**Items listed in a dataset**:
Definition operating_constraints_resume_implication_data_elements_cfg : list EebusDataCfg :=
  [ EEBUS_DATA_TAG "sequenceId";
    EEBUS_DATA_SEQUENCE "resumeEnergyEstimated" scaled_number_elements_cfg;
    EEBUS_DATA_TAG "energyUnit";
    EEBUS_DATA_SEQUENCE "resumeCostEstimated" scaled_number_elements_cfg;
    EEBUS_DATA_TAG "currency" ].

Definition operating_constraints_resume_implication_data_element_data_cfg : EebusDataCfg :=
  Sequence "" 0 operating_constraints_resume_implication_data_cfg.

Definition operating_constraints_resume_implication_list_data_cfg : list EebusDataCfg :=
  [ EEBUS_DATA_LIST "operatingConstraintsResumeImplicationData" operating_constraints_resume_implication_data_element_data_cfg ].

Definition operating_constraints_resume_implication_list_data_selectors_cfg : list EebusDataCfg :=
  [ EEBUS_DATA_UINT32 "sequenceId" ].

(** ** [sensing_types.inc] *)

Definition sensing_state_lut : list (string * Z) :=
  [ ("on", 0); ("off", 1); ("toggle", 2); ("level", 3); ("levelUp", 4); ("levelDown", 5); ("levelStart", 6);
    ("levelStop", 7); ("levelAbsolute", 8); ("levelRelative", 9); ("levelPercentageAbsolute", 10);
    ("levelPercentageRelative", 11); ("pressed", 12); ("longPressed", 13); ("released", 14); ("changed", 15);
    ("started", 16); ("stopped", 17); ("paused", 18); ("middle", 19); ("up", 20); ("down", 21); ("forward",
    22); ("backwards", 23); ("open", 24); ("closed", 25); ("opening", 26); ("closing", 27); ("high", 28);
    ("low", 29); ("day", 30); ("night", 31); ("detected", 32); ("notDetected", 33); ("alarmed", 34);
    ("notAlarmed", 35) ].

Definition sensing_type_lut : list (string * Z) :=
  [ ("switch", 0); ("button", 1); ("level", 2); ("levelSwitch", 3); ("windowHandle", 4); ("contactSensor", 5);
    ("occupancySensor", 6); ("motionDetector", 7); ("fireDetector", 8); ("smokeDetector", 9); ("heatDetector",
    10); ("waterDetector", 11); ("gasDetector", 12); ("alarmSensor", 13); ("powerAlarmSensor", 14);
    ("dayNightIndicator", 15) ].

Definition sensing_data_cfg : list EebusDataCfg :=
  [ EEBUS_DATA_ABSOLUTE_OR_RELATIVE_TIME "timestamp";
    EEBUS_DATA_ENUM "state" sensing_state_lut;
    EEBUS_DATA_SEQUENCE "value" scaled_number_cfg ].

Definition sensing_data_elements_cfg : list EebusDataCfg :=
  [ EEBUS_DATA_TAG "timestamp";
    EEBUS_DATA_TAG "state";
    EEBUS_DATA_SEQUENCE "value" scaled_number_elements_cfg ].

Definition sensing_data_element_data_cfg : EebusDataCfg := Sequence "" 0 sensing_data_cfg.

Definition sensing_list_data_cfg : list EebusDataCfg :=
  [ EEBUS_DATA_LIST "sensingData" sensing_data_element_data_cfg ].

Definition sensing_list_data_selectors_cfg : list EebusDataCfg :=
  [ EEBUS_DATA_SEQUENCE "timestampInterval" timestamp_interval_cfg ].

Definition sensing_description_data_cfg : list EebusDataCfg :=
  [ EEBUS_DATA_ENUM "sensingType" sensing_type_lut;
    EEBUS_DATA_ENUM "unit" unit_of_measurement_lut;
    EEBUS_DATA_ENUM "scopeType" scope_type_lut;
    EEBUS_DATA_STRING "label";
    EEBUS_DATA_STRING "description" ].

Definition sensing_description_data_elements_cfg : list EebusDataCfg :=
  [ EEBUS_DATA_TAG "sensingType";
    EEBUS_DATA_TAG "unit";
    EEBUS_DATA_TAG "scopeType";
    EEBUS_DATA_TAG "label";
    EEBUS_DATA_TAG "description" ].

(** ** [setpoint_types.inc] *)

Definition setpoint_type_lut : list (string * Z) :=
  [ ("valueAbsolute", 0); ("valueRelative", 1) ].

Definition setpoint_data_cfg : list EebusDataCfg :=
  [ EEBUS_DATA_UINT32_WITH_FLAGS "setpointId" kEebusDataFlagIsIdentifier;
    EEBUS_DATA_SEQUENCE "value" scaled_number_cfg;
    EEBUS_DATA_SEQUENCE "valueMin" scaled_number_cfg;
    EEBUS_DATA_SEQUENCE "valueMax" scaled_number_cfg;
    EEBUS_DATA_SEQUENCE "valueToleranceAbsolute" scaled_number_cfg;
    EEBUS_DATA_SEQUENCE "valueTolerancePercentage" scaled_number_cfg;
    EEBUS_DATA_BOOL "isSetpointChangeable";
    EEBUS_DATA_BOOL "isSetpointActive";
    EEBUS_DATA_SEQUENCE "timePeriod" time_period_cfg ].

Definition setpoint_data_elements_cfg : list EebusDataCfg :=
  [ EEBUS_DATA_TAG "setpointId";
    EEBUS_DATA_SEQUENCE "value" scaled_number_elements_cfg;
    EEBUS_DATA_SEQUENCE "valueMin" scaled_number_elements_cfg;
    EEBUS_DATA_SEQUENCE "valueMax" scaled_number_elements_cfg;
    EEBUS_DATA_SEQUENCE "valueToleranceAbsolute" scaled_number_elements_cfg;
    EEBUS_DATA_SEQUENCE "valueTolerancePercentage" scaled_number_elements_cfg;
    EEBUS_DATA_TAG "isSetpointChangeable";
    EEBUS_DATA_TAG "isSetpointActive";
    EEBUS_DATA_SEQUENCE "timePeriod" time_period_elements_cfg ].

Definition setpoint_data_element_data_cfg : EebusDataCfg := Sequence "" 0 setpoint_data_cfg.

Definition setpoint_list_data_cfg : list EebusDataCfg :=
  [ EEBUS_DATA_LIST "setpointData" setpoint_data_element_data_cfg ].

Definition setpoint_list_data_selectors_cfg : list EebusDataCfg :=
  [ EEBUS_DATA_UINT32 "setpointId" ].

Definition setpoint_constraints_data_cfg : list EebusDataCfg :=
  [ EEBUS_DATA_UINT32_WITH_FLAGS "setpointId" kEebusDataFlagIsIdentifier;
    EEBUS_DATA_SEQUENCE "setpointRangeMin" scaled_number_cfg;
    EEBUS_DATA_SEQUENCE "setpointRangeMax" scaled_number_cfg;
    EEBUS_DATA_SEQUENCE "setpointStepSize" scaled_number_cfg ].

Definition setpoint_constraints_data_elements_cfg : list EebusDataCfg :=
  [ EEBUS_DATA_TAG "setpointId";
    EEBUS_DATA_SEQUENCE "setpointRangeMin" scaled_number_elements_cfg;
    EEBUS_DATA_SEQUENCE "setpointRangeMax" scaled_number_elements_cfg;
    EEBUS_DATA_SEQUENCE "setpointStepSize" scaled_number_elements_cfg ].

Definition setpoint_constraints_data_element_data_cfg : EebusDataCfg :=
  Sequence "" 0 setpoint_constraints_data_cfg.

Definition setpoint_constraints_list_data_cfg : list EebusDataCfg :=
  [ EEBUS_DATA_LIST "setpointConstraintsData" setpoint_constraints_data_element_data_cfg ].

Definition setpoint_constraints_list_data_selectors_cfg : list EebusDataCfg :=
  [ EEBUS_DATA_UINT32 "setpointId" ].

Definition setpoint_description_data_cfg : list EebusDataCfg :=
  [ EEBUS_DATA_UINT32_WITH_FLAGS "setpointId" kEebusDataFlagIsIdentifier;
    EEBUS_DATA_UINT32_WITH_FLAGS "measurementId" kEebusDataFlagIsIdentifier;
    EEBUS_DATA_UINT32_WITH_FLAGS "timeTableId" kEebusDataFlagIsIdentifier;
    EEBUS_DATA_ENUM "setpointType" setpoint_type_lut;
    EEBUS_DATA_SEQUENCE "unit" scaled_number_cfg;
    EEBUS_DATA_SEQUENCE "scopeType" scaled_number_cfg;
    EEBUS_DATA_STRING "label";
    EEBUS_DATA_STRING "description" ].

Definition setpoint_description_data_elements_cfg : list EebusDataCfg :=
  [ EEBUS_DATA_TAG "setpointId";
    EEBUS_DATA_TAG "measurementId";
    EEBUS_DATA_TAG "timeTableId";
    EEBUS_DATA_TAG "setpointType";
    EEBUS_DATA_TAG "unit";
    EEBUS_DATA_TAG "scopeType";
    EEBUS_DATA_TAG "label";
    EEBUS_DATA_TAG "description" ].

Definition setpoint_description_data_element_data_cfg : EebusDataCfg :=
  Sequence "" 0 setpoint_description_data_cfg.

Definition setpoint_description_list_data_cfg : list EebusDataCfg :=
  [ EEBUS_DATA_LIST "setpointDescriptionData" setpoint_description_data_element_data_cfg ].

Definition setpoint_description_list_data_selectors_cfg : list EebusDataCfg :=
  [ EEBUS_DATA_UINT32 "setpointId";
    EEBUS_DATA_UINT32 "measurementId";
    EEBUS_DATA_UINT32 "timeTableId";
    EEBUS_DATA_UINT32 "setpointType";
    EEBUS_DATA_SEQUENCE "scopeType" scaled_number_cfg ].

(** ** [smart_energy_management_ps_types.inc] *)

Definition smart_energy_management_ps_power_time_slot_value_list_cfg : list EebusDataCfg :=
  [ EEBUS_DATA_LIST_SIMPLE "value" power_time_slot_value_data_element_data_cfg ].

Definition smart_energy_management_ps_power_time_slot_cfg : list EebusDataCfg :=
  [ EEBUS_DATA_SEQUENCE "schedule" power_time_slot_schedule_data_cfg;
    EEBUS_DATA_SEQUENCE "valueList" smart_energy_management_ps_power_time_slot_value_list_cfg;
    EEBUS_DATA_SEQUENCE "scheduleConstraints" power_time_slot_schedule_constraints_data_cfg ].

Definition power_time_slot_element_data_cfg : EebusDataCfg :=
  Sequence "" 0 smart_energy_management_ps_power_time_slot_cfg.

Definition smart_energy_management_ps_power_sequence_cfg : list EebusDataCfg :=
  [ EEBUS_DATA_SEQUENCE "description" power_sequence_description_data_cfg;
    EEBUS_DATA_SEQUENCE "state" power_sequence_state_data_cfg;
    EEBUS_DATA_SEQUENCE "schedule" power_sequence_schedule_data_cfg;
    EEBUS_DATA_SEQUENCE "scheduleConstraints" power_sequence_schedule_constraints_data_cfg;
    EEBUS_DATA_SEQUENCE "schedulePreference" power_sequence_schedule_preference_data_cfg;
    EEBUS_DATA_SEQUENCE "operatingConstraintsInterrupt" operating_constraints_interrupt_data_cfg;
    EEBUS_DATA_SEQUENCE "operatingConstraintsDuration" operating_constraints_duration_data_cfg;
    EEBUS_DATA_SEQUENCE "operatingConstraintsResumeImplication" operating_constraints_resume_implication_data_cfg;
    EEBUS_DATA_LIST "powerTimeSlot" power_time_slot_element_data_cfg ].

Definition power_sequence_element_data_cfg : EebusDataCfg :=
  Sequence "" 0 smart_energy_management_ps_power_sequence_cfg.

Definition smart_energy_management_ps_alternatives_cfg : list EebusDataCfg :=
  [ EEBUS_DATA_SEQUENCE "relation" power_sequence_alternatives_relation_data_cfg;
    EEBUS_DATA_LIST "powerSequence" power_sequence_element_data_cfg ].

Definition smart_energy_management_ps_power_time_slot_value_list_elements_cfg : list EebusDataCfg :=
  [ EEBUS_DATA_SEQUENCE "value" power_time_slot_value_data_elements_cfg ].
(** [EebusQueueConstruct] / [EebusQueueCreate]: [None] is the NULL returned
    when the construction fails. *)
Definition EebusQueueCreate (max_msg : nat) (msg_size : Z) (dealloc : bool) : option Q :=
  if bool_decide (max_msg = 0) || bool_decide (msg_size = 0)%Z
     || bool_decide (SIZE_MAX `div` msg_size < Z.of_nat max_msg)%Z
  then None
  else Some (mkQueue max_msg msg_size dealloc (replicate max_msg None) 0 0 false false true).

(** [p += msg_size; if (p >= msg_buf + msg_size * max_msg) p = msg_buf;] *)
Definition advance (q : Q) (i : nat) : nat := if bool_decide (max_msg q ≤ S i) then 0 else S i.

Definition SendPredicate (q : Q) : bool := negb (is_full q) || is_closed q.
Definition ReceivePredicate (q : Q) : bool := negb (is_empty q) || is_closed q.

(** [true]: the predicate holds; [false]: the wait timed out. *)
Definition WaitCond (timeout_ms : Z) (predicate : Q → bool) : Prog Q bool :=
  branch predicate (mret true)
    (if bool_decide (timeout_ms = kTimeoutInfinite) then block else mret false).

Definition write_head (msg : A) (q : Q) : Q :=
  let head' := advance q (head q) in
  mkQueue (max_msg q) (msg_size q) (msg_deallocator q) (<[head q := Some msg]> (msg_buf q))
    head' (tail q) (is_closed q) (bool_decide (head' = tail q)) false.

Definition SendInternal (msg : A) (timeout_ms : Z) : Prog Q EebusError :=
  ok ← WaitCond timeout_ms SendPredicate;
  if negb ok then mret kEebusErrorTime
  else branch is_closed (mret kEebusErrorNoChange)
         (modify (write_head msg);; mret kEebusErrorOk).

Definition Send (msg : A) (timeout_ms : Z) : Prog Q EebusError :=
  branch (negb ∘ is_closed) (SendInternal msg timeout_ms) (mret kEebusErrorNoChange).

Definition drop_tail (q : Q) : Q :=
  let tail' := advance q (tail q) in
  mkQueue (max_msg q) (msg_size q) (msg_deallocator q) (msg_buf q)
    (head q) tail' (is_closed q) false (bool_decide (head q = tail')).

(** The message at a position of the buffer. *)
Definition slot (i : nat) : Prog Q A := λ q,
  match msg_buf q !! i with
  | Some (Some m) => Ret m q
  | Some None => Crash "queue: read of a slot never written"
  | None => Crash "queue: read outside the buffer"
  end.

Definition ReceiveInternal (timeout_ms : Z) : Prog Q (EebusError * option A) :=
  ok ← WaitCond timeout_ms ReceivePredicate;
  if negb ok then mret (kEebusErrorTime, None)
  else branch is_closed (mret (kEebusErrorNoChange, None))
         (t ← gets tail; m ← slot t; modify drop_tail;; mret (kEebusErrorOk, Some m)).

Definition Receive (timeout_ms : Z) : Prog Q (EebusError * option A) :=
  branch (negb ∘ is_closed) (ReceiveInternal timeout_ms) (mret (kEebusErrorNoChange, None)).

Definition IsEmpty : Prog Q bool := gets is_empty.
Definition IsFull : Prog Q bool := gets is_full.

(** The loop [while (tail != head)] of [ClearInternal], with the messages it
    hands to the deallocator.  [max_msg] rounds are always enough. *)
Fixpoint clear_loop (fuel : nat) (freed : list A) : Prog Q (list A) :=
  branch (λ q, bool_decide (tail q = head q)) (mret freed)
    (match fuel with
     | 0 => crash "queue: clear_loop ran out of fuel"
     | S fuel' =>
         q ← get;
         freed' ← (if msg_deallocator q
                   then m ← slot (tail q); mret (freed ++ [m])
                   else mret freed);
         modify (λ q, mkQueue (max_msg q) (msg_size q) (msg_deallocator q) (msg_buf q)
                        (head q) (advance q (tail q)) (is_closed q) (is_full q) (is_empty q));;
         clear_loop fuel' freed'
     end).

Definition ClearInternal : Prog Q (list A) :=
  fuel ← gets max_msg;
  freed ← clear_loop fuel [];
  modify (λ q, mkQueue (max_msg q) (msg_size q) (msg_deallocator q) (msg_buf q)
                 (head q) (tail q) (is_closed q) false true);;
  mret freed.

Definition Clear : Prog Q (list A) := ClearInternal.

(** [Destruct] up to the release of the buffer itself. *)
Definition Destruct : Prog Q (list A) :=
  modify (λ q, mkQueue (max_msg q) (msg_size q) (msg_deallocator q) (msg_buf q)
                 (head q) (tail q) true (is_full q) (is_empty q));;
  ClearInternal.
End queue.

(** ** The bounded FIFO the buffer implements *)

(** [content q l]: the slots from [tail] to [head] hold the messages [l], oldest
    first; [fifo q l]: and the two flags agree. *)
Record content {A} (q : EebusQueue A) (l : list A) : Prop := {
  content_len : length (msg_buf q) = max_msg q;
  content_tail : tail q < max_msg q;
  content_head : head q = (tail q + length l) `mod` max_msg q;
  content_cap : length l ≤ max_msg q;
  content_slots i x : l !! i = Some x →
    msg_buf q !! ((tail q + i) `mod` max_msg q) = Some (Some x);
}.

Record fifo {A} (q : EebusQueue A) (l : list A) : Prop := {
  fifo_content : content q l;
  fifo_empty : is_empty q = bool_decide (length l = 0);
  fifo_full : is_full q = bool_decide (length l = max_msg q);
}.

Section fifo.
Context {A : Type}.
Abbreviation Q := (EebusQueue A).
Implicit Types (q : Q) (l : list A) (m : A).

Lemma advance_mod q i : i < max_msg q → advance q i = (i + 1) `mod` max_msg q.
Proof.
  unfold advance. intros Hi. case_bool_decide.
  - replace (i + 1) with (max_msg q) by lia. by rewrite Nat.Div0.mod_same.
  - rewrite Nat.mod_small by lia. lia.
Qed.

Lemma advance_add q i k :
  max_msg q ≠ 0 → advance q ((i + k) `mod` max_msg q) = (i + S k) `mod` max_msg q.
Proof.
  intros Hn. rewrite advance_mod by (by apply Nat.mod_upper_bound).
  rewrite Nat.Div0.add_mod_idemp_l. f_equal; lia.
Qed.

Lemma mod_shift_neq (n t i j : nat) :
  t < n → i < n → j < n → i ≠ j → (t + i) `mod` n ≠ (t + j) `mod` n.
Proof.
  intros Ht Hi Hj Hij.
  assert (∀ k, k < n → (t + k) `mod` n = if decide (t + k < n) then t + k else t + k - n) as E.
  { intros k Hk. case_decide; [by apply Nat.mod_small|].
    symmetry. apply (Nat.mod_unique _ _ 1); lia. }
  rewrite !E by done. repeat case_decide; lia.
Qed.

Lemma EebusQueueCreate_fifo n sz d q :
  EebusQueueCreate n sz d = Some q → fifo q [] ∧ is_closed q = false ∧ max_msg q = n.
Proof.
  unfold EebusQueueCreate. intros H.
  destruct (bool_decide (n = 0)) eqn:En; simpl in H; [done|].
  apply bool_decide_eq_false in En.
  destruct (bool_decide (sz = 0%Z)); simpl in H; [done|].
  destruct (bool_decide _); simplify_eq. split_and!; [|done..].
  constructor; [|by rewrite bool_decide_true|rewrite bool_decide_false; simpl; [done|lia]].
  constructor; simpl; try lia.
  - apply length_replicate.
  - by rewrite Nat.Div0.mod_0_l.
  - intros i x Hi. by rewrite lookup_nil in Hi.
Qed.

(** With messages inside and room left, the two positions differ. *)
Lemma content_head_tail q l :
  content q l → (head q = tail q ↔ length l = 0 ∨ length l = max_msg q).
Proof.
  intros [_ Htail Hhead Hcap _]. rewrite Hhead. split.
  - intros E. destruct (decide (length l = max_msg q)) as [|Hne]; [by right|left].
    destruct (decide (length l = 0)) as [|Hz]; [done|exfalso].
    apply (mod_shift_neq (max_msg q) (tail q) (length l) 0); [lia..|].
    by rewrite E, Nat.add_0_r, Nat.mod_small.
  - intros [->| ->].
    + rewrite Nat.add_0_r. by apply Nat.mod_small.
    + replace (tail q + max_msg q) with (tail q + 1 * max_msg q) by lia.
      rewrite Nat.Div0.mod_add. by apply Nat.mod_small.
Qed.

Lemma content_snoc q l m :
  content q l → length l < max_msg q → content (write_head m q) (l ++ [m]).
Proof.
  intros [Hlen Htail Hhead Hcap Hslots] Hroom.
  assert (head q < max_msg q) as Hhd by (rewrite Hhead; apply Nat.mod_upper_bound; lia).
  constructor; simpl; try done.
  - by rewrite length_insert.
  - rewrite Hhead, advance_add, length_app by lia. simpl. f_equal; lia.
  - rewrite length_app; simpl; lia.
  - intros i x Hi. apply lookup_app_Some in Hi as [Hi|[Hi1 Hi2]].
    + rewrite list_lookup_insert_ne; [by apply Hslots|].
      rewrite Hhead. apply lookup_lt_Some in Hi. apply mod_shift_neq; lia.
    + apply list_lookup_singleton_Some in Hi2 as [Hi2 <-].
      replace i with (length l) by lia. rewrite <- Hhead.
      apply list_lookup_insert_eq. lia.
Qed.

(** Moving [tail] forward forgets the oldest message, whatever the flags. *)
Lemma content_uncons q m l c fl em :
  content q (m :: l) →
  content (mkQueue (max_msg q) (msg_size q) (msg_deallocator q) (msg_buf q)
             (head q) (advance q (tail q)) c fl em) l.
Proof.
  intros [Hlen Htail Hhead Hcap Hslots]. simpl in *.
  assert (∀ k, (advance q (tail q) + k) `mod` max_msg q = (tail q + S k) `mod` max_msg q) as Hsh.
  { intros k. rewrite advance_mod, Nat.Div0.add_mod_idemp_l by done. f_equal; lia. }
  constructor; simpl; try done; try lia.
  - rewrite advance_mod by done. apply Nat.mod_upper_bound. lia.
  - by rewrite Hsh.
  - intros i x Hi. rewrite Hsh. by apply Hslots.
Qed.

Lemma write_head_fifo q l m :
  fifo q l → length l < max_msg q → fifo (write_head m q) (l ++ [m]).
Proof.
  intros [Hc _ _] Hroom. pose proof (content_snoc q l m Hc Hroom) as Hc'.
  constructor; [done| |]; simpl.
  - rewrite bool_decide_false; [done|rewrite length_app; simpl; lia].
  - apply bool_decide_ext. change (head (write_head m q) = tail (write_head m q) ↔
      length (l ++ [m]) = max_msg (write_head m q)).
    rewrite (content_head_tail _ _ Hc'), length_app; simpl. lia.
Qed.

Lemma drop_tail_fifo q m l : fifo q (m :: l) → fifo (drop_tail q) l.
Proof.
  intros [Hc _ _].
  assert (content (drop_tail q) l) as Hc' by (by eapply content_uncons).
  pose proof (content_cap _ _ Hc) as Hcap. simpl in Hcap.
  constructor; [done| |]; simpl.
  - apply bool_decide_ext. change (head (drop_tail q) = tail (drop_tail q) ↔ length l = 0).
    rewrite (content_head_tail _ _ Hc'). simpl. lia.
  - rewrite bool_decide_false; [done|lia].
Qed.
(* ===== verification/EebusDataWire.v ===== *)
(** * EEBUS data is read back as it was sent

    Data that can be printed ([printable]) is printed as JSON text, and the reader makes the same of the text, up to
    what JSON does not tell ([wire]): an empty array and NULL, and the alternative of a choice that is NULL.
    Whatever text it is given, the reader makes only data of its configuration; it is undefined only where a value
    of the text cannot be converted ([cannot_convert]). *)

From Stdlib Require Import Ascii Strings.String.
From S2P Require Import Prelude StringUtil Duration DateTime EebusData EebusDataWrite EebusDataFacts Json EebusDataJson.

Local Open Scope list_scope.
Local Open Scope Z_scope.

(** ** Texts of times *)

(** No character ends the string. *)
Definition clean (l : list ascii) : bool := forallb (λ c, negb (Ascii.eqb c Ascii.zero)) l.

Lemma clean_app l k : clean (l ++ k) = clean l && clean k.
Proof. apply forallb_app. Qed.

Lemma clean_cons c l : clean (c :: l) = negb (Ascii.eqb c Ascii.zero) && clean l.
Proof. done. Qed.

Lemma clean_digits l : Forall (λ c, isdigit c = true) l → clean l = true.
Proof.
  induction 1 as [|c l Hc _ IH]; [done|]. simpl. rewrite IH, andb_true_r.
  destruct (Ascii.eqb_spec c Ascii.zero) as [->|]; done.
Qed.

Lemma clean_print_pad w z : clean (print_pad w z) = true.
Proof.
  unfold print_pad. rewrite clean_app. apply andb_true_iff. split; apply clean_digits.
  - induction (w - _)%nat; simpl; by constructor.
  - apply print_uint_digits.
Qed.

**Exercise requirements**: Give back exactly the lines above starting at the line where "ok ← WaitCond timeout_ms SendPredicate;" appears and ending at the line where "Definition slot (i" appears, both included, with no other lines.

**Answer to the problem**:
  ok ← WaitCond timeout_ms SendPredicate;
  if negb ok then mret kEebusErrorTime
  else branch is_closed (mret kEebusErrorNoChange)
         (modify (write_head msg);; mret kEebusErrorOk).

Definition Send (msg : A) (timeout_ms : Z) : Prog Q EebusError :=
  branch (negb ∘ is_closed) (SendInternal msg timeout_ms) (mret kEebusErrorNoChange).

Definition drop_tail (q : Q) : Q :=
  let tail' := advance q (tail q) in
  mkQueue (max_msg q) (msg_size q) (msg_deallocator q) (msg_buf q)
    (head q) tail' (is_closed q) false (bool_decide (head q = tail')).

(** The message at a position of the buffer. *)
Definition slot (i : nat) : Prog Q A := λ q,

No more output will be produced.